Read this on galpod.com.

Recently, I've been thinking about my body. Sure, 40 is the new 30, which is the new 20. But still, in the last few years, I can't take my body for granted the way I used to. It started, for me, when I first got pregnant, when I was 30 years old. On the one hand, my knee problems (which I've had since high-school) had disappeared during my pregnancy. On the other hand, after I gave birth, my body never returned to what it was. It took longer to get various muscles to work the way I wanted them, my digestion became more sensitive, that kind of thing. And in my head, it was all due to the pregnancies and kids.
But now, my kids are too big to be the reason for my knee problems and backaches. I can't blame them for being out of breath, climbing a flight of stairs. It occurs to me that I have no issue with calling my body "mine". As opposed to taking possession of children or spouses, I assume that my body is in my possession whether I like it or not. I've been thinking about giving this one back and getting a new model, but that's not how it works, apparently.
I've done some things to my body when I was young and careless. I haven't treated it the way I should have, which I suspect no one does. It's hard to think, when you're 12 or 16 or 19, that you'll have to be in this body 30 years from now. As a junior gymnast, I've done things that I can't take back (see: knee problems). As a teenager with a severe case of low self-esteem and high perfectionism, I had put it through diets and physical activity that later were diagnosed as a disorder.
Sir Ken Robinson said that for academics, our bodies are a way to get our heads into meetings. For years, that was my approach. My body was this inconvenient thing I had to feed (and wash) when I'd much rather be reading, or writing, or analysing data. I could have gone on that way. To be disembodied, to see my body as a tool to getting what my head wants. But then I gave birth to a girl.
This girl I'm raising is a little ball of energy. She couldn't sit still if her life depended on it. She's a dancer. She taught me that bodies could be part of our brains. She taught me to move as another way of thinking. From very early on I learned that she's happiest when we're out and about, and since I couldn't send her out on her own at the time, I had to go out and about. An unhappy baby is not an option when you're a stay-at-home mum.
I learned something remarkable. Something I'm still working on. I learned to listen to my body instead of fighting it. I learned to care for it, to take responsibility for it, not just possession of it. I learned that when I go out for a run, I have a better day afterwards. I learned that even a half-hour walk could make the day more tolerable. I learned that I've been running wrong and that's why I've had knee and back issues. I learned that my body is a part of me.

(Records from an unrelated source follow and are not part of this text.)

(* ===== verification/Binary64.v ===== *)
(** * Binary64: the double nearest to a positive rational

    A JavaScript Number is an IEEE 754 double: a finite one is [M * 2^E]
    with [0 <= M < 2^53] and [-1074 <= E], and [M >= 2^52] unless
    [E = -1074] (subnormals); the values at or beyond [2^1024] are the
    infinities.  ToNumber and [*] round their exact result with
    roundTiesToEven.  This file computes that rounding for a positive
    rational [a / q] on integers: [bin_round a q] is [Some (M, E)], the
    nearest double being [M * 2^E], or [None] when the result overflows to
    [Infinity].  It proves that the result depends on the value of [a / q]
    only ([bin_round_eqv]), that it is zero or a double in its unique
    representation ([bin_round_bounds]), that a double rounds to itself
    ([bin_round_double]), that integers up to [2^53] are doubles
    ([bin_round_int]), and the error bound [|x - v| <= 2^-53 * v +
    2^-1075] ([bin_round_err]). *)

From stdpp Require Import base tactics.
From Stdlib Require Import ZArith Bool Lia.

Local Open Scope Z_scope.
Local Open Scope bool_scope.

(** [n / d] rounded to the nearest integer, ties to even ([d > 0]). *)
Definition rne (n d : Z) : Z :=
  let q := n / d in
  let r := n mod d in
  match Z.compare (2 * r) d with
  | Lt => q
  | Gt => q + 1
  | Eq => if Z.even q then q else q + 1
  end.

(** [a / q * 2^-E] as a fraction whose powers have non-negative exponents. *)
Definition scaled (a q E : Z) : Z * Z :=
  if 0 <=? E then (a, q * 2 ^ E) else (a * 2 ^ (- E), q).

(** [a / q >= 2^k]. *)
Definition ge_pow2 (a q k : Z) : bool := let '(n, d) := scaled a q k in d <=? n.

(** [floor (log2 (a / q))] for [a, q > 0]: the difference of the integer
    logarithms is right or one too large. *)
Definition flog2 (a q : Z) : Z :=
  let k := Z.log2 a - Z.log2 q in if ge_pow2 a q k then k else k - 1.

(** The least exponent and the precision of binary64. *)
Definition emin : Z := -1074.
Definition prec : Z := 53.

(** The exponent of the nearest double: [2^52 <= a / q * 2^-E < 2^53] for a
    normal result, [E = emin] for a subnormal one. *)
Definition bin_exp (a q : Z) : Z := Z.max emin (flog2 a q - (prec - 1)).

(** Rounding up to [2^53] carries into the exponent; a result at or beyond
    [2^1024] is [Infinity]. *)
Definition bin_round (a q : Z) : option (Z * Z) :=
  let E := bin_exp a q in
  let M := let '(n, d) := scaled a q E in rne n d in
  let '(M', E') := if M =? 2 ^ prec then (2 ^ (prec - 1), E + 1) else (M, E) in
  if (0 <=? E') && (2 ^ 1024 <=? M' * 2 ^ E') then None else Some (M', E').

(** [M * 2^E] as a fraction. *)
Definition bin_frac (M E : Z) : Z * Z :=
  if 0 <=? E then (M * 2 ^ E, 1) else (M, 2 ^ (- E)).

(** ** Rounding to an integer *)

Section rne.
Context (n d : Z) (Hd : 0 < d).

Lemma rne_bounds : n / d <= rne n d <= n / d + 1.
Proof. unfold rne. destruct (Z.compare_spec (2 * (n mod d)) d); try case_match; lia. Qed.

Lemma rne_le (B : Z) : n < B * d -> rne n d <= B.
Proof.
  intros H. pose proof rne_bounds as [_ Hb].
  assert (n / d < B) by (apply Z.div_lt_upper_bound; lia). lia.
Qed.

Lemma rne_ge (B : Z) : B * d <= n -> B <= rne n d.
Proof.
  intros H. pose proof rne_bounds as [Hb _].
  assert (B <= n / d) by (apply Z.div_le_lower_bound; lia). lia.
Qed.

Lemma rne_scale (t : Z) : 0 < t -> rne (n * t) (d * t) = rne n d.
Proof.
  intros Ht. unfold rne.
  rewrite Z.div_mul_cancel_r, Z.mul_mod_distr_r by lia.
  replace (2 * (n mod d * t)) with (2 * (n mod d) * t) by ring.
  rewrite <- Zmult_compare_compat_r by lia. done.
Qed.
End rne.

Lemma rne_exact (M d : Z) : 0 < d -> rne (M * d) d = M.
Proof.
  intros Hd. unfold rne. rewrite Z.div_mul, Z.mod_mul by lia.
  replace (2 * 0 ?= d) with Lt by (symmetry; apply Z.compare_lt_iff; lia). done.
Qed.

(** ** Scaling by powers of two *)

Section scaled.
Context (a q : Z) (Ha : 0 < a) (Hq : 0 < q).

Lemma scaled_pos (E : Z) : let '(n, d) := scaled a q E in 0 < n /\ 0 < d.
Proof. unfold scaled. destruct (Z.leb_spec 0 E); split; try lia; apply Z.mul_pos_pos; lia. Qed.

(** Raising the exponent by [j] divides the fraction by [2^j]. *)
Lemma scaled_cross (E j : Z) : 0 <= j ->
  let '(n, d) := scaled a q E in let '(n', d') := scaled a q (E + j) in
  n' * d * 2 ^ j = n * d'.
Proof.
  intros Hj. unfold scaled.
  destruct (Z.leb_spec 0 E), (Z.leb_spec 0 (E + j)); try lia.
  - rewrite Z.pow_add_r by lia. ring.
  - replace (2 ^ j) with (2 ^ (- E) * 2 ^ (E + j)) by (rewrite <- Z.pow_add_r by lia; f_equal; lia). ring.
  - replace (2 ^ (- E)) with (2 ^ (- (E + j)) * 2 ^ j) by (rewrite <- Z.pow_add_r by lia; f_equal; lia). ring.
Qed.

Lemma ge_pow2_shift (E j : Z) : 0 <= j ->
  let '(n, d) := scaled a q E in ge_pow2 a q (E + j) = (d * 2 ^ j <=? n).
Proof.
  intros Hj. pose proof (scaled_cross E j Hj) as Hc. pose proof (scaled_pos E) as Hp.
  pose proof (scaled_pos (E + j)) as Hp'. unfold ge_pow2.
  destruct (scaled a q E) as [n d], (scaled a q (E + j)) as [n' d'].
  assert (H2 : 0 < 2 ^ j) by (apply Z.pow_pos_nonneg; lia).
  apply Bool.eq_iff_eq_true. rewrite !Z.leb_le. split; intros H; nia.
Qed.

(** [a / q >= 2^k] as an inequality of integers, for any [c >= 0] that
    makes [k + c] non-negative. *)
Lemma ge_pow2_iff (k c : Z) : 0 <= c -> 0 <= k + c ->
  ge_pow2 a q k = true <-> q * 2 ^ (k + c) <= a * 2 ^ c.
Proof.
  intros Hc Hkc. pose proof (ge_pow2_shift (- c) (k + c) Hkc) as Hs.
  replace (- c + (k + c)) with k in Hs by lia.
  unfold scaled at 1 in Hs. destruct (0 <=? - c) eqn:E; rewrite Hs, Z.leb_le.
  - apply Z.leb_le in E. assert (c = 0) by lia. subst c. rewrite Z.add_0_r. simpl. lia.
  - rewrite Z.opp_involutive. lia.
Qed.

Lemma ge_pow2_mono (k k' : Z) : k' <= k -> ge_pow2 a q k = true -> ge_pow2 a q k' = true.
Proof.
  intros Hk H. set (c := Z.abs k + Z.abs k').
  rewrite (ge_pow2_iff k c) in H by lia. apply (ge_pow2_iff k' c); [lia..|].
  replace (k + c) with ((k' + c) + (k - k')) in H by lia.
  rewrite Z.pow_add_r in H by lia.
  assert (0 < 2 ^ (k' + c)) by (apply Z.pow_pos_nonneg; lia).
  assert (0 < 2 ^ (k - k')) by (apply Z.pow_pos_nonneg; lia). nia.
Qed.

Lemma flog2_spec : ge_pow2 a q (flog2 a q) = true /\ ge_pow2 a q (flog2 a q + 1) = false.
Proof.
  pose proof (Z.log2_spec a Ha) as [Ha1 Ha2]. pose proof (Z.log2_spec q Hq) as [Hq1 Hq2].
  pose proof (Z.log2_nonneg a). pose proof (Z.log2_nonneg q).
  set (la := Z.log2 a) in *. set (lq := Z.log2 q) in *.
  set (A := 2 ^ la) in *. set (Q := 2 ^ lq) in *.
  rewrite Z.pow_succ_r in Ha2, Hq2 by lia.
  set (c := lq + 2).
  assert (Hc : 2 ^ c = 4 * Q) by (unfold c; rewrite Z.pow_add_r by lia; unfold Q; lia).
  assert (Hlo : ge_pow2 a q (la - lq - 1) = true).
  { apply (ge_pow2_iff _ c); [lia|lia|]. replace (la - lq - 1 + c) with (la + 1) by (unfold c; lia).
    rewrite Z.pow_add_r, Hc by lia. fold A. rewrite Z.pow_1_r. nia. }
  assert (Hhi : ge_pow2 a q (la - lq + 1) = false).
  { destruct (ge_pow2 a q (la - lq + 1)) eqn:E; [|done].
    apply (ge_pow2_iff _ c) in E; [|lia|lia]. replace (la - lq + 1 + c) with (la + 3) in E by (unfold c; lia).
    rewrite Z.pow_add_r, Hc in E by lia. fold A in E. change (2 ^ 3) with 8 in E. nia. }
  unfold flog2. fold la lq. destruct (ge_pow2 a q (la - lq)) eqn:E.
  - done.
  - replace (la - lq - 1 + 1) with (la - lq) by lia. done.
Qed.
(** The page after the constructor. *)
Definition constructed (s : state) : state :=
  with_globals (<["gameInstance" := VUnity (length (unities s))]> (globals (staged s 1)))
    (with_unities (unities s ++ [mk_unity "gameContainer_drone" "static/WebGL/WebGL.json" []])
       (staged s 1)).

(** ** Behaviour of the handlers *)

Lemma grab_switch (m : value) :
  (if strict_eq_str m "閉じる" then VInt 1
   else if strict_eq_str m "開く" then VInt 2
   else if strict_eq_str m "開く←→閉じる" then VInt 3
   else VInt 0) = VInt (grab_mode m).
Proof. destruct m as [| | | |str| | |]; try done. cbn [strict_eq_str grab_mode List.find fst snd grab_modes]. by str_cases. Qed.

Lemma mambo_send_undefined s l u msg :
  globals s !! "gameInstance" = Some (VUnity l) -> unities s !! l = Some u ->
  run (sendMessage msg ;; mret VUndefined) s = (sent s l u msg, Normal VUndefined).
Proof. intros Hinst Hu. exact (send_return_run s _ l u Hinst Hu msg). Qed.

(** Every command block is [sendMessage] of the encoding of its command,
    followed by [return]. *)
Lemma mambo_method_message (op : string) (h : jsargs -> JS value) (a : jsargs) (c : command) (s : state) :
  method op = Some h -> command_of op a = Some c -> args_wf a ->
  run (h a) s = run (sendMessage (encode_command c) ;; mret VUndefined) s.
Proof.
  intros Hm Hc Ha. unfold method, command_of in *. str_cases; simplify_eq;
    cbv zeta; unfold reset, takeoff, landing, stop, set_gaz, set_pitch, set_roll,
    set_yaw, cap, flip, light, grab, picture, shoot, pitch_roll_yaw_gaz; cbv zeta;
    rewrite ?speed_message, ?flip_switch, ?grab_switch by done; try reflexivity.
  unfold cat_l. by rewrite !speed_string.
Qed.

Lemma mambo_method_sends (op : string) (h : jsargs -> JS value) (a : jsargs) (c : command)
    (s : state) (l : nat) (u : unity) :
  method op = Some h -> command_of op a = Some c -> args_wf a ->
  globals s !! "gameInstance" = Some (VUnity l) -> unities s !! l = Some u ->
  run (h a) s = (sent s l u (encode_command c), Normal VUndefined).
Proof.
  intros Hm Hc Ha Hinst Hu. rewrite (mambo_method_message op h a c) by done.
  by apply mambo_send_undefined.
Qed.

Lemma mambo_quiet_methods (op : string) (h : jsargs -> JS value) (a : jsargs) (s : state) :
  method op = Some h -> command_of op a = None -> op <> "changeStage" ->
  run (h a) s = (s, Normal (reply op)).
Proof. intros Hm Hc Hne. unfold method, command_of in *. str_cases; simplify_eq; done. Qed.

Lemma mambo_changeStage_run (a : jsargs) (s : state) :
  is_Some (globals s !! "stageId") -> globals s !! "changeStage" = Some (VHost "changeStage") ->
  run (changeStage a) s =
    (match stage_target a with Some n => staged s n | None => s end, Normal VUndefined).
Proof.
  intros Hst Hcs. unfold changeStage, stage_target.
  destruct (loose_eq_str a.["m"] "標準") eqn:E1.
  - rewrite (loose_eq_str_exclusive _ "標準" "Simulator") by done.
    rewrite run_bind, stage_step by done. done.
  - rewrite bind_ret_l. destruct (loose_eq_str a.["m"] "Simulator").
    + rewrite run_bind, stage_step by done. done.
    + by rewrite bind_ret_l.
Qed.

Lemma mambo_changeStage_undeclared (a : jsargs) (s : state) :
  globals s !! "stageId" = None -> stage_target a <> None ->
  run (changeStage a) s = (s, Thrown (ReferenceError "stageId")).
Proof.
  intros Hst Ht. unfold changeStage. unfold stage_target in Ht.
  destruct (loose_eq_str a.["m"] "標準").
  - by rewrite run_bind, stage_step_undeclared.
  - destruct (loose_eq_str a.["m"] "Simulator"); [|done].
    by rewrite bind_ret_l, run_bind, stage_step_undeclared.
Qed.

I'm not this self-attuned person now. I haven't changed that much. My friends can tell when they're ovulating. I'm definitely not there yet. But I can tell that I need a firm mattress if I want not to have backaches. I can tell when my body is tired, when it had too much alcohol, when it needs me to have a couple of solid nights of sleep. These are things I didn't even think to observe in my 20s.
This girl I'm raising, she taught me to have a relationship with my body. And I'm grateful to her every day.